-- Exercise input follows --

(* ===== verification/Investigation.v ===== *)
(** * pkg/investigation: the evidence rubric and its data

    types.go, rubric.go, [applicableGuidance] of rounds.go and the queue of
    queue.go.  A provider's answer is only a candidate: [AssessCandidate] decides
    what it may become from the evidence alone. *)

From S2P Require Import Prelude.
From S2P Require Import Sha256.
From S2P Require Import Json.
From S2P Require Import JsonFacts.
From S2P Require Import GoTime.
From S2P Require Import Decode.
From S2P Require Import Identity.
From S2P Require Import Authorization.
From S2P Require Import Incident.
From S2P Require Import Db.
From S2P Require Import Sql.
From S2P Require Import Storage.
From S2P Require Import Records.
From S2P Require Import Queues.
From S2P Require Import Privacy.
From S2P Require Import Fleet.

Module Rubric.

Definition RubricVersion := "diagnostic-rubric/v1".
Definition PromptVersion := "investigation/v2".
Definition Hypothesis_ := "HYPOTHESIS".
Definition Inconclusive := "INCONCLUSIVE".
Definition NeedsEvidence := "NEEDS_EVIDENCE".
Definition Corroborated := "CORROBORATED".

Record EvidenceSnapshot := mkEvidence { ES_Ref : ItemRef; ES_Observation : Observation }.
Record Alternative := mkAlternative { AL_CauseCode : string; AL_DiscriminatingEvidence : slice ItemRef }.
Record DiagnosticCheck := mkCheck { CK_Kind : string; CK_ResourceHandle : string }.
Record Usage := mkUsage { U_InputTokens : Z; U_OutputTokens : Z; U_TotalTokens : Z }.
Record Round := mkRound {
  RD_ProviderLatencyMS : Z; RD_Usage : option Usage; RD_Number : Z; RD_Status : string; RD_Reason : string;
  RD_EvidenceCount : Z; RD_ChecksRequested : Z }.
Record Conclusion := mkConclusion {
  CN_RequestedChecks : slice DiagnosticCheck; CN_CauseCode : string; CN_ResourceHandle : string;
  CN_SupportingEvidence : slice ItemRef; CN_ContradictingEvidence : slice ItemRef;
  CN_Alternatives : slice Alternative }.
#[export] Instance DiagnosticCheck_eq_dec : EqDecision DiagnosticCheck.
Proof. solve_decision. Defined.
#[export] Instance Alternative_eq_dec : EqDecision Alternative.
Proof. unfold slice in *. solve_decision. Defined.
#[export] Instance Conclusion_eq_dec : EqDecision Conclusion.
Proof. solve_decision. Defined.
Record Assessment := mkAssessment { AS_Status : string; AS_ReasonCode : string; AS_Conclusion : Conclusion }.
Record RunResult := mkRun {
  RR_Rounds : list Round; RR_KnowledgeVersions : list ItemRef; RR_EnvironmentVersion : Z; RR_RunID : string;
  RR_ProfileID : string; RR_ProfileVersion : string; RR_PrivacyVersion : string; RR_PromptVersion : string;
  RR_RubricVersion : string; RR_Assessment : Assessment }.

(** ** rubric.go *)
Definition probe (code handle : string) (at_ : Time) : Observation :=
  mkObs None None code handle [] [] at_ (Add at_ Minute).

(** The checks that may be requested: two kinds, on an observed resource. *)
Definition check_ok (evidence : list EvidenceSnapshot) (c : DiagnosticCheck) : bool :=
  ValidHandle (CK_ResourceHandle c) && mem_str (CK_Kind c) ["REFRESH_RESOURCE_STATE"; "REFRESH_DEPENDENCIES"]
  && existsb (fun e => str_eqb (O_ResourceHandle (ES_Observation e)) (CK_ResourceHandle c)) evidence.

(** The map [byRef] of the currently valid observations: the last one wins. *)
Definition by_ref : Type := list (ItemRef * Observation).
Definition put (m : by_ref) (r : ItemRef) (o : Observation) : by_ref :=
  List.filter (fun e => negb (bool_decide (fst e = r))) m ++ [(r, o)].
Definition find_ref (m : by_ref) (r : ItemRef) : option Observation :=
  snd <$> List.find (fun e => bool_decide (fst e = r)) m.
Definition usable (at_ : Time) (e : EvidenceSnapshot) : bool :=
  Validate (ES_Observation e) && current_at (ES_Observation e) at_.
Definition index (evidence : list EvidenceSnapshot) (at_ : Time) : by_ref :=
  fold_left (fun m e => put m (ES_Ref e) (ES_Observation e)) (List.filter (usable at_) evidence) [].

Definition cites (m : by_ref) (r : ItemRef) : bool := bool_decide (is_Some (find_ref m r)).

Definition alternative_ok (m : by_ref) (handle : string) (at_ : Time) (a : Alternative) : bool :=
  Validate (probe (AL_CauseCode a) handle at_) && negb (32 <? Z.of_nat (length (elems (AL_DiscriminatingEvidence a))))
  && forallb (cites m) (elems (AL_DiscriminatingEvidence a)).

(** Everything that makes the answer [ErrInvalidConclusion] when it fails. *)
Definition well_cited (c : Conclusion) (evidence : list EvidenceSnapshot) (at_ : Time) : bool :=
  let m := index evidence at_ in
  Validate (probe (CN_CauseCode c) (CN_ResourceHandle c) at_) && ValidHandle (CN_ResourceHandle c)
  && negb (32 <? Z.of_nat (length (elems (CN_SupportingEvidence c))))
  && negb (32 <? Z.of_nat (length (elems (CN_ContradictingEvidence c))))
  && negb (8 <? Z.of_nat (length (elems (CN_Alternatives c))))
  && negb (2 <? Z.of_nat (length (elems (CN_RequestedChecks c)))) && forallb (check_ok evidence) (elems (CN_RequestedChecks c))
  && forallb (cites m) (elems (CN_SupportingEvidence c)) && forallb (cites m) (elems (CN_ContradictingEvidence c))
  && forallb (alternative_ok m (CN_ResourceHandle c) at_) (elems (CN_Alternatives c)).

(** A cited observation of the claimed cause on the claimed resource. *)
Definition direct (c : Conclusion) (m : by_ref) : bool :=
  existsb (fun r => match find_ref m r with
                    | Some o => str_eqb (O_Code o) (CN_CauseCode c) && str_eqb (O_ResourceHandle o) (CN_ResourceHandle c)
                    | None => false
                    end) (elems (CN_SupportingEvidence c)).
Definition health_contradiction (c : Conclusion) (m : by_ref) : bool :=
  existsb (fun e => str_eqb (O_ResourceHandle (snd e)) (CN_ResourceHandle c) && str_eqb (O_Code (snd e)) Healthy
                    && negb (str_eqb (CN_CauseCode c) Healthy)) m.

Definition AssessCandidate (candidate : Conclusion) (evidence : list EvidenceSnapshot) (at_ : Time) : res Assessment :=
  if negb (well_cited candidate evidence at_) then Err ErrInvalidConclusion else
  let m := index evidence at_ in
  let result status reason := Ok (mkAssessment status reason candidate) in
  if health_contradiction candidate m then result Inconclusive "OBSERVED_HEALTH_CONTRADICTION"
  else if 0 <? Z.of_nat (length (elems (CN_ContradictingEvidence candidate))) then result Inconclusive "MATERIAL_CONTRADICTION"
  else if negb (direct candidate m) then result NeedsEvidence "MISSING_DIRECT_EVIDENCE"
  else if mem_str (CN_CauseCode candidate) [CrashLoop; PodFailed; DependencyUnavailable]
  then result NeedsEvidence "SYMPTOM_REQUIRES_UPSTREAM_EVIDENCE"
  else if mem_str (CN_CauseCode candidate) [ReadUnavailable; Healthy; Unclassified]
  then result NeedsEvidence "MISSING_DIRECT_EVIDENCE"
  else result Hypothesis_ "INDEPENDENT_CAUSAL_REVIEW_REQUIRED".

(** [applicableGuidance] of rounds.go. *)
Definition applicableGuidance (cases : list GoldenCase) (evidence : list EvidenceSnapshot) (at_ : Time) : list GoldenCase :=
  List.filter (fun g => SuggestCause (GC_CauseCode g) (map ES_Observation evidence) at_) cases.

-- Exercise input concluded --

Looking at the data above, write out exactly the lines that start at the one containing "(** The checks" and end at the one containing "(CK_ResourceHandle c)) evidence."; include both and nothing beyond.

Exercise result:
(** The checks that may be requested: two kinds, on an observed resource. *)
Definition check_ok (evidence : list EvidenceSnapshot) (c : DiagnosticCheck) : bool :=
  ValidHandle (CK_ResourceHandle c) && mem_str (CK_Kind c) ["REFRESH_RESOURCE_STATE"; "REFRESH_DEPENDENCIES"]
  && existsb (fun e => str_eqb (O_ResourceHandle (ES_Observation e)) (CK_ResourceHandle c)) evidence.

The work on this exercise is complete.